'Movies," the Internet-curious friend directed. So off we went, searching the global network for movie reviews. After 10 minutes, we hadn't found any, and my friend was growing restless.
It wasn't supposed to be this way. When the Internet, and especially its graphical part, the World Wide Web, gained prominence a couple of years ago, it was supposed to be the be-all and end-all of the on-line world. Traditional on-line services, such as CompuServe and America Online, weren't supposed to be able to compete against the bigger and more feature-rich Web.
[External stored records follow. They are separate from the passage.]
(** [k in v] for a string [k]. *)
Definition py_contains (k : string) (v : value) : result bool :=
  match v with
  | VDict d => Ok (dict_has k d)
  | VStr s => Ok (str_in k s)
  | VList l => Ok (existsb (is_str k) l)
  | VNone | VBool _ | VNum _ => Raise TypeError
  end.

(** [v[k]] for a string [k]. *)
Definition py_getitem (v : value) (k : string) : result value :=
  match v with
  | VDict d =>
      match dict_get k d with
      | Some x => Ok x
      | None => Raise KeyError
      end
  | _ => Raise TypeError
  end.

(** [v[k] = x] for a string [k]; the result is the mutated container. *)
Definition py_setitem (v : value) (k : string) (x : value) : result value :=
  match v with
  | VDict d => Ok (VDict (dict_set k x d))
  | _ => Raise TypeError
  end.

(** [v.get(k, default)] *)
Definition py_get (v : value) (k : string) (default : value) : result value :=
  match v with
  | VDict d =>
      match dict_get k d with
      | Some x => Ok x
      | None => Ok default
      end
  | _ => Raise AttributeError
  end.

(** [v.items()], [v.values()], [v.keys()] *)
Definition py_items (v : value) : result (list (string * value)) :=
  match v with
  | VDict d => Ok d
  | _ => Raise AttributeError
  end.

Definition py_values (v : value) : result (list value) :=
  match v with
  | VDict d => Ok (map snd d)
  | _ => Raise AttributeError
  end.

Definition py_keys (v : value) : result (list string) :=
  match v with
  | VDict d => Ok (map fst d)
  | _ => Raise AttributeError
  end.

(** The number a value stands for as an operand of [+], [/], [<] or [>]
    against a number; booleans are the integers 0 and 1. *)
Definition as_number (v : value) : result Q :=
  match v with
  | VNum q => Ok q
  | VBool b => Ok (if b then 1 else 0)
  | _ => Raise TypeError
  end.

(** [v + x] for a number [x]. *)
Definition py_add (v : value) (x : Q) : result value :=
  match as_number v with
  | Ok q => Ok (VNum (q + x))
  | Raise e => Raise e
  end.

Definition Qltb (a b : Q) : bool := negb (Qle_bool b a).

Definition rbind {A B : Type} (r : result A) (f : A -> result B) : result B :=
  match r with
  | Ok a => f a
  | Raise e => Raise e
  end.

Notation "'let*' x ':=' r 'in' k" := (rbind r (fun x => k))
  (at level 10, x name, r at level 100, k at level 200).

(** [a > b] where one of the operands is known to be a number: Python
    compares when the other one is a number too and raises otherwise. *)
Definition py_gt (a b : value) : result bool :=
  let* x := as_number a in
  let* y := as_number b in
  Ok (Qltb y x).

(** [sum(...)] over values: [0 + v1 + ... + vn]. *)
Fixpoint py_sum (l : list value) : result Q :=
  match l with
  | [] => Ok 0
  | v :: l' =>
      let* q := as_number v in
      let* rest := py_sum l' in
      Ok (q + rest)
  end.

(** Truth value of a JSON value ([if not self.data]). *)
Definition py_truthy (v : value) : bool :=
  match v with
  | VNone => false
  | VBool b => b
  | VNum q => negb (Qeq_bool q 0)
  | VStr s => negb (s =? "")
  | VList l => match l with [] => false | _ => true end
  | VDict d => match d with [] => false | _ => true end
  end.

(** [root[k1]...[kn]] *)
Fixpoint get_path (p : list string) (root : value) : result value :=
  match p with
  | [] => Ok root
  | k :: p' =>
      match py_getitem root k with
      | Ok child => get_path p' child
      | Raise e => Raise e
      end
  end.

(** [root[k1]...[kn][k] = x].  The dictionaries on the way are shared
    objects in Python: the assignment is seen through [root], which is
    what writing the changed child back at its key expresses. *)
Fixpoint assign (p : list string) (k : string) (x : value) (root : value)
  : result value :=
  match p with
  | [] => py_setitem root k x
  | k0 :: p' =>
      match py_getitem root k0 with
      | Ok child =>
          match assign p' k x child with
          | Ok child' => py_setitem root k0 child'
          | Raise e => Raise e
          end
      | Raise e => Raise e
      end
  end.

(** [k in root[k1]...[kn]] *)
Definition contains_at (p : list string) (k : string) (root : value)
  : result bool :=
  match get_path p root with
  | Ok c => py_contains k c
  | Raise e => Raise e
  end.

(** [root[k1]...[kn][k] += x] for a number [x]. *)
Definition aug_assign (p : list string) (k : string) (x : Q) (root : value)
  : result value :=
  match get_path p root with
  | Ok c =>
      match py_getitem c k with
      | Ok old =>
          match py_add old x with
          | Ok new => assign p k new root
          | Raise e => Raise e
          end
      | Raise e => Raise e
      end
  | Raise e => Raise e
  end.

(** ** The tracker object and its monad *)

Record tracker : Type := mkTracker {
  data : value;                   (* self.data *)
  cfg : config;                   (* self.config *)
  current_app : option string;
  start_time : option Q;
  idle_threshold : Q;
  is_paused : bool;
  current_project : option string;
  focus_mode : bool;
  unknown_apps : list string;
  data_file : option value        (* what time_tracking.json holds *)
}.

Definition set_data (d : value) (t : tracker) : tracker :=
  mkTracker d (cfg t) (current_app t) (start_time t) (idle_threshold t)
    (is_paused t) (current_project t) (focus_mode t) (unknown_apps t)
    (data_file t).

Definition set_session (app : option string) (start : option Q)
  (t : tracker) : tracker :=
  mkTracker (data t) (cfg t) app start (idle_threshold t)
    (is_paused t) (current_project t) (focus_mode t) (unknown_apps t)
    (data_file t).

Definition set_start_time (start : option Q) (t : tracker) : tracker :=
  set_session (current_app t) start t.

Definition set_is_paused (b : bool) (t : tracker) : tracker :=
  mkTracker (data t) (cfg t) (current_app t) (start_time t)
    (idle_threshold t) b (current_project t) (focus_mode t)
    (unknown_apps t) (data_file t).

Definition set_unknown_apps (l : list string) (t : tracker) : tracker :=
  mkTracker (data t) (cfg t) (current_app t) (start_time t)
    (idle_threshold t) (is_paused t) (current_project t) (focus_mode t)
    l (data_file t).

Definition set_data_file (f : option value) (t : tracker) : tracker :=
  mkTracker (data t) (cfg t) (current_app t) (start_time t)
    (idle_threshold t) (is_paused t) (current_project t) (focus_mode t)
    (unknown_apps t) f.

(** A method of the tracker: it returns or raises, and yields the object
    as the mutations made so far left it. *)
Definition M (A : Type) : Type := tracker -> result A * tracker.

Definition ret {A : Type} (a : A) : M A := fun t => (Ok a, t).
(** X26: whenever the utilisation that [calculateMetrics] computes is below
    1, it returns isStable = true, that utilisation, and the binary64
    values of Lq = (ErlangC * rho) / (1 - rho), L = Lq + lambda/mu,
    Wq = Lq/lambda and W = L/lambda, for every [Math.pow]. *)
Theorem stable_metrics_expressions (Math_pow : number -> number -> number)
    (p : QueueingParameters) :
  isSystemStable p = true ->
  let lam := arrivalRate p in
  let mu := serviceRate p in
  let rho := lam / (mu * of_Z (numServers p)) in
  let m := calculateMetrics Math_pow p in
  isStable m = true /\
  utilization m = rho /\
  averageQueueLength m = calculateErlangC Math_pow p * rho / (1 - rho) /\
  averageSystemLength m = averageQueueLength m + lam / mu /\
  averageWaitTime m = averageQueueLength m / lam /\
  averageSystemTime m = averageSystemLength m / lam.
Proof.
  intros Hst. cbv zeta.
  unfold calculateMetrics, calculateAverageSystemTime, calculateAverageWaitTime,
    calculateAverageSystemLength, calculateAverageQueueLength. cbv zeta.
  rewrite Hst. cbn. repeat split.
Qed.

(** X27: [calculateErlangC] returns exactly 1 when the offered load
    a = lambda/mu, as computed, is at least c, and otherwise, when a < c
    in particular, the binary64 value of numerator / (sum + numerator) with
    numerator = (a^c/c!) * (c/(c - a)) and sum the sum of a^k/k! for k from
    0 to c - 1, for every [Math.pow]. *)
Theorem calculateErlangC_cases (Math_pow : number -> number -> number)
    (p : QueueingParameters) :
  let a := arrivalRate p / serviceRate p in
  let c := numServers p in
  ((of_Z c <=? a) = true -> calculateErlangC Math_pow p = 1) /\
  ((of_Z c <=? a) = false -> calculateErlangC Math_pow p = Formulas.erlangC Math_pow a c) /\
  ((a <? of_Z c) = true -> calculateErlangC Math_pow p = Formulas.erlangC Math_pow a c).
Proof.
  cbv zeta. split; [|split].
  - intros H. unfold calculateErlangC. cbv zeta. rewrite H. reflexivity.
  - apply erlangC_formula.
  - intros H. apply erlangC_formula. apply ltb_not_leb. exact H.
Qed.

(** *** The theorems at concrete parameters *)

Lemma factorial_values_witness :
  factorial (-3) = 1 /\ to_Z (factorial 5) = Some 120%Z.
Proof.
  split.
  - apply (proj1 (factorial_values (-3))). lia.
  - apply (proj1 (proj2 (proj2 (factorial_values 5)))). lia.
Defined.

Lemma stable_metrics_expressions_witness :
  isSystemStable Inputs.mm1 = true /\
  averageWaitTime (calculateMetrics pow_int Inputs.mm1) =
    averageQueueLength (calculateMetrics pow_int Inputs.mm1) / arrivalRate Inputs.mm1.
Proof.
  assert (Hst : isSystemStable Inputs.mm1 = true) by reflexivity.
  split; [exact Hst|].
  exact (proj1 (proj2 (proj2 (proj2 (proj2 (stable_metrics_expressions pow_int Inputs.mm1 Hst)))))).
Defined.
But they are. An investment firm recently recommended buying America Online stock because, among other things, its members were spending more time viewing its proprietary content than using its link to the Internet. It's the same story at CompuServe. Members spend only about 20 percent of their time surfing the Internet.
If traditional on-line services can make it easy for users to find things, they have an advantage over the Internet. If they can integrate Internet material into their own offerings and make the whole thing easy to navigate, they have a huge advantage. Which brings us to Wow!
Launched two weeks ago by CompuServe, Wow! is aimed at making the Internet and the rest of the on-line world so easy to use that even the beginning computer user won't be intimidated.
Name a service "Wow!" and you create high expectations. People will either think it's great or the tail-end of a dog's bark. The service is too new to make a full assessment. But its promise is strong.
For example, it's extremely easy to install. If you can answer the question "Does your telephone have call-waiting?" you can install this program. Once on-line, the service has buttons that simplify on-line navigation. It's easy to jump from the on-line encyclopedia to the chat section and even to the movie reviews, which are up-to-date.
The service also integrates the Internet quite nicely. Click on the humor section, for example, and you can chat with other Wow! users about humor. But click on the shopping icon and the service displays two Internet stores that the Wow! staff has chosen as good places to buy gag gifts. Beginners might not even know they're on the Internet.
Wow! also has a children's interface. So after parents sign up, their children can log on to their own accounts. The children's version, with its cartoon characters and splashier graphics, also has built-in electronic fences to keep inquisitive young minds away from the small but seamy side of the Internet. For example, all children's mail is received by parents first. A teen version of the program is due this summer.
The price is right, too. At $17.95 a month, which includes unlimited Internet access, Wow! is competitively priced. CompuServe reports that initial demand has been strong.
For all its strengths, the service has some glaring weaknesses. The most obvious is that it's available only for Windows 95 users. A Macintosh version won't be ready until the fall.
The program also demands that Windows 95 users engage a small-fonts option in their settings, which could easily confuse beginners. At high resolutions, that option could also make the print hard to read for some users.
The installation scheme has a major problem too. If you delete the program from your computer and then reinstall it, you have to set up a whole new account. The same goes for users who want to install the program on a second computer. They can't, unless they're willing to set up - and pay for - a second account.
One hopes that Wow! will iron out these problems and deliver on what remains a strong promise: an easy-to-use service where even beginners can surf on-line without fear of wiping out.